▸ **Input data**
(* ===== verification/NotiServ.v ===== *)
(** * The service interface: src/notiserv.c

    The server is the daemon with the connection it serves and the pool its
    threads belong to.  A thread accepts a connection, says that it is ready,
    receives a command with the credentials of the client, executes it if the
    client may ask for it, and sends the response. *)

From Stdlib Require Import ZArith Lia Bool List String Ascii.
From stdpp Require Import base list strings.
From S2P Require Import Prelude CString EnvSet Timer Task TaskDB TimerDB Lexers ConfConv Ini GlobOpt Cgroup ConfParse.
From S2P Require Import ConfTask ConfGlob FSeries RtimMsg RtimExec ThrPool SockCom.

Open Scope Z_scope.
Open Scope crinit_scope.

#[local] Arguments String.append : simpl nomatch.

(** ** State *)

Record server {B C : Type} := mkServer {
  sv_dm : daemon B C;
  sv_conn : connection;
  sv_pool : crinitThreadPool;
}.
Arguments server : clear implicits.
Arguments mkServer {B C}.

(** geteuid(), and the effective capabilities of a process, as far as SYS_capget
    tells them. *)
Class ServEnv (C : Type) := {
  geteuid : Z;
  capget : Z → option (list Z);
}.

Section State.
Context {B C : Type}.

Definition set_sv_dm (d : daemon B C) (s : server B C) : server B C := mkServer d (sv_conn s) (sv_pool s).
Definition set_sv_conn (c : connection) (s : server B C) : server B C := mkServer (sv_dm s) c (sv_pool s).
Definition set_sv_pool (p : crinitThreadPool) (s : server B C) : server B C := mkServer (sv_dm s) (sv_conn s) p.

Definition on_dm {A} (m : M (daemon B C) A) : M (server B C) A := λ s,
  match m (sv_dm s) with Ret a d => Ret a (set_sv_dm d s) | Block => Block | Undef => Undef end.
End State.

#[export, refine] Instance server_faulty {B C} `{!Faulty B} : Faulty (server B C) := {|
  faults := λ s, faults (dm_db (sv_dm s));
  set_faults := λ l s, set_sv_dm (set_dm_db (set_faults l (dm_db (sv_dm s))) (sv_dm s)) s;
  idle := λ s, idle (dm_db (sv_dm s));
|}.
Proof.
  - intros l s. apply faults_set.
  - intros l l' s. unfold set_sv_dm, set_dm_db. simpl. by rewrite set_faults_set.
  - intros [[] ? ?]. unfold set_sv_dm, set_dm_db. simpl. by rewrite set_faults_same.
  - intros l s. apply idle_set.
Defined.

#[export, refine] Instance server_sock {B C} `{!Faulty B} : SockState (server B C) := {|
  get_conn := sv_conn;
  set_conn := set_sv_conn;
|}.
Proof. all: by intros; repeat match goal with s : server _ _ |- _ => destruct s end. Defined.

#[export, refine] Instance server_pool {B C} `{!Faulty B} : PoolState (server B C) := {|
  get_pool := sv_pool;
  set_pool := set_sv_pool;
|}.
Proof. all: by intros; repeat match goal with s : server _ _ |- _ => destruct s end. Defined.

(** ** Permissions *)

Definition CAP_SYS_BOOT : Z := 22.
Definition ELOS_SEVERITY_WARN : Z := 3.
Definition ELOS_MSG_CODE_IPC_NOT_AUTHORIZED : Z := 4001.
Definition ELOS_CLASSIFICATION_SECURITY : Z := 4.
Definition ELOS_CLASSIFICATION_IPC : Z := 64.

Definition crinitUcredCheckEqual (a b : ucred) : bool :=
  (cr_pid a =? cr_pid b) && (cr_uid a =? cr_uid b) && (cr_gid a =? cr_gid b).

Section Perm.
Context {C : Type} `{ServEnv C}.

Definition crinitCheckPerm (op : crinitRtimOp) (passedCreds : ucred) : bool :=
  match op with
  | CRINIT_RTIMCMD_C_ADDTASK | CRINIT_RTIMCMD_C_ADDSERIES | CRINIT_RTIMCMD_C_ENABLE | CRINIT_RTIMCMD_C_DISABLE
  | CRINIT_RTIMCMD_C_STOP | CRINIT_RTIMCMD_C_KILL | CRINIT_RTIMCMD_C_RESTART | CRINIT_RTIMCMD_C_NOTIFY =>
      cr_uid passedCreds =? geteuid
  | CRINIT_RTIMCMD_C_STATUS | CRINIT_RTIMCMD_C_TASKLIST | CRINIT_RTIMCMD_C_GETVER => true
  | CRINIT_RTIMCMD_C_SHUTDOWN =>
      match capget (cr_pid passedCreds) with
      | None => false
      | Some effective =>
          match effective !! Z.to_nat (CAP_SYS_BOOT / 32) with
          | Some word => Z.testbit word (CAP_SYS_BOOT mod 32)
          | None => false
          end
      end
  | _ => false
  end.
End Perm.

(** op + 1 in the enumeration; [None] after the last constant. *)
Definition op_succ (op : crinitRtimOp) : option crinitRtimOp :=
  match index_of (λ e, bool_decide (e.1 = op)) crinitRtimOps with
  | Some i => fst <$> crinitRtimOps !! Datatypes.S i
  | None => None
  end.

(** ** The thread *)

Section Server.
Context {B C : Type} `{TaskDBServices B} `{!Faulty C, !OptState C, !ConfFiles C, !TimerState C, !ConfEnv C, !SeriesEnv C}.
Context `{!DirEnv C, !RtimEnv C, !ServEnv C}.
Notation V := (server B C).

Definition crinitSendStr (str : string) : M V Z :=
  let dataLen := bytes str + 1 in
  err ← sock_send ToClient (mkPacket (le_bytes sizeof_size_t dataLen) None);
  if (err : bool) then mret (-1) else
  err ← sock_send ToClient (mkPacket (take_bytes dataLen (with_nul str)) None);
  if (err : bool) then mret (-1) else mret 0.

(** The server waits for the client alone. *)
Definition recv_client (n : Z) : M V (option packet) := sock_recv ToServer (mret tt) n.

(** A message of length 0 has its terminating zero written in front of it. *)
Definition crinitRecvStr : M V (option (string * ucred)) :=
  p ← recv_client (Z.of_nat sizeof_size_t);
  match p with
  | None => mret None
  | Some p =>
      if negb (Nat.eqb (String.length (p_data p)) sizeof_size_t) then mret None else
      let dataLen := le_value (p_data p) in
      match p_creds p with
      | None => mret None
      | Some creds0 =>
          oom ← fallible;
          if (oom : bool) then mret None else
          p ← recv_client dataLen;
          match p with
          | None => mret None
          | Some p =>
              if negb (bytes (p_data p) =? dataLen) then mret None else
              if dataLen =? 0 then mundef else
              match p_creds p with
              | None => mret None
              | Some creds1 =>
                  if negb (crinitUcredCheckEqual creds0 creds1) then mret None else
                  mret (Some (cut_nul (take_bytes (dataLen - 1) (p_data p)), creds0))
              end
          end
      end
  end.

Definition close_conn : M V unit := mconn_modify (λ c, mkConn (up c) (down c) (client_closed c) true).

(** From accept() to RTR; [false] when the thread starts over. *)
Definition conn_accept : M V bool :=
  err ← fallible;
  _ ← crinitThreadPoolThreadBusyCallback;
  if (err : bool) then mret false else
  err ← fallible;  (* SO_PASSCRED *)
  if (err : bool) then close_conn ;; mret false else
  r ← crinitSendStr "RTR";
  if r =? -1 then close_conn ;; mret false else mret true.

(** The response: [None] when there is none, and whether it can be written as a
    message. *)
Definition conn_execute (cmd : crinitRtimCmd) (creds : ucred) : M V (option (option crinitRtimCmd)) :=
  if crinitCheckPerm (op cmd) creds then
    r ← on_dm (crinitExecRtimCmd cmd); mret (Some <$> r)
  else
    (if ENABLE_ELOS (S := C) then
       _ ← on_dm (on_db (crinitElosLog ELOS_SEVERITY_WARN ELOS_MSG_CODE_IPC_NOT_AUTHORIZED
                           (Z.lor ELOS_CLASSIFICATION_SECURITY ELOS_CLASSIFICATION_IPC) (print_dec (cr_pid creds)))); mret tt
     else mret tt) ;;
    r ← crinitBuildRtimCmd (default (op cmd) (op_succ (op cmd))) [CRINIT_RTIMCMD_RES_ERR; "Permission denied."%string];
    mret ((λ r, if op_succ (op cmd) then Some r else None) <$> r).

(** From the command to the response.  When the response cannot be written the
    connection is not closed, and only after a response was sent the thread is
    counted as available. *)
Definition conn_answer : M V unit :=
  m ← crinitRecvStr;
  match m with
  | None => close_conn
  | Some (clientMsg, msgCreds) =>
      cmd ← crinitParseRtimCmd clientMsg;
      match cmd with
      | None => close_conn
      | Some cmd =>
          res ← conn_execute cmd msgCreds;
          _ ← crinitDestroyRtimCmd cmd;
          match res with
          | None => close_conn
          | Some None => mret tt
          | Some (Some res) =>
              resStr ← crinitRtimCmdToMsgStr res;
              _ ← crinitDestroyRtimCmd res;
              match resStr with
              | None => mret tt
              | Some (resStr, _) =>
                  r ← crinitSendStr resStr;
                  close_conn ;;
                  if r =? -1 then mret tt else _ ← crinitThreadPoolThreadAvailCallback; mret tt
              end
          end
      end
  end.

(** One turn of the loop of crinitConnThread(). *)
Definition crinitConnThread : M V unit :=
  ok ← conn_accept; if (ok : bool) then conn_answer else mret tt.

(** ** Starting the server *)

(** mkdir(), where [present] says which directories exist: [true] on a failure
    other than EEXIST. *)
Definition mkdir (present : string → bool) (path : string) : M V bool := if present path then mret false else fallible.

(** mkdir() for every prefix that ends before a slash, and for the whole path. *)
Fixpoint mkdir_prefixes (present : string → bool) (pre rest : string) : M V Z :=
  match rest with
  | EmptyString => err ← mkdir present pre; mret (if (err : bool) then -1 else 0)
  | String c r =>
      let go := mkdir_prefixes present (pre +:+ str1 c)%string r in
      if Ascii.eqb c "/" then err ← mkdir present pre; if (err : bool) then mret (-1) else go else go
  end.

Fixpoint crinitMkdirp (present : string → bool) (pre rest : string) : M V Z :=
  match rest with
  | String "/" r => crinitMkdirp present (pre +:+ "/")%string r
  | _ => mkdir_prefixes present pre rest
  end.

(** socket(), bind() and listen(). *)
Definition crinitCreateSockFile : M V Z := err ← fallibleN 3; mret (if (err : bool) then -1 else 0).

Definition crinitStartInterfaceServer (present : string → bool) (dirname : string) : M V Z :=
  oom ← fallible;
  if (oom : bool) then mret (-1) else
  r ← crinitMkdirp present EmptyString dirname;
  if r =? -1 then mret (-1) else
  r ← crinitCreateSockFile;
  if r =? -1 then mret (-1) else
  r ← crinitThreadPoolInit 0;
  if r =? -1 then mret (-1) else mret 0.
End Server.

▸ **Exercise instructions**
If a line of the data includes the word "Section", it counts; give how many lines do, as a bare number.

▸ **Output of the exercise**
3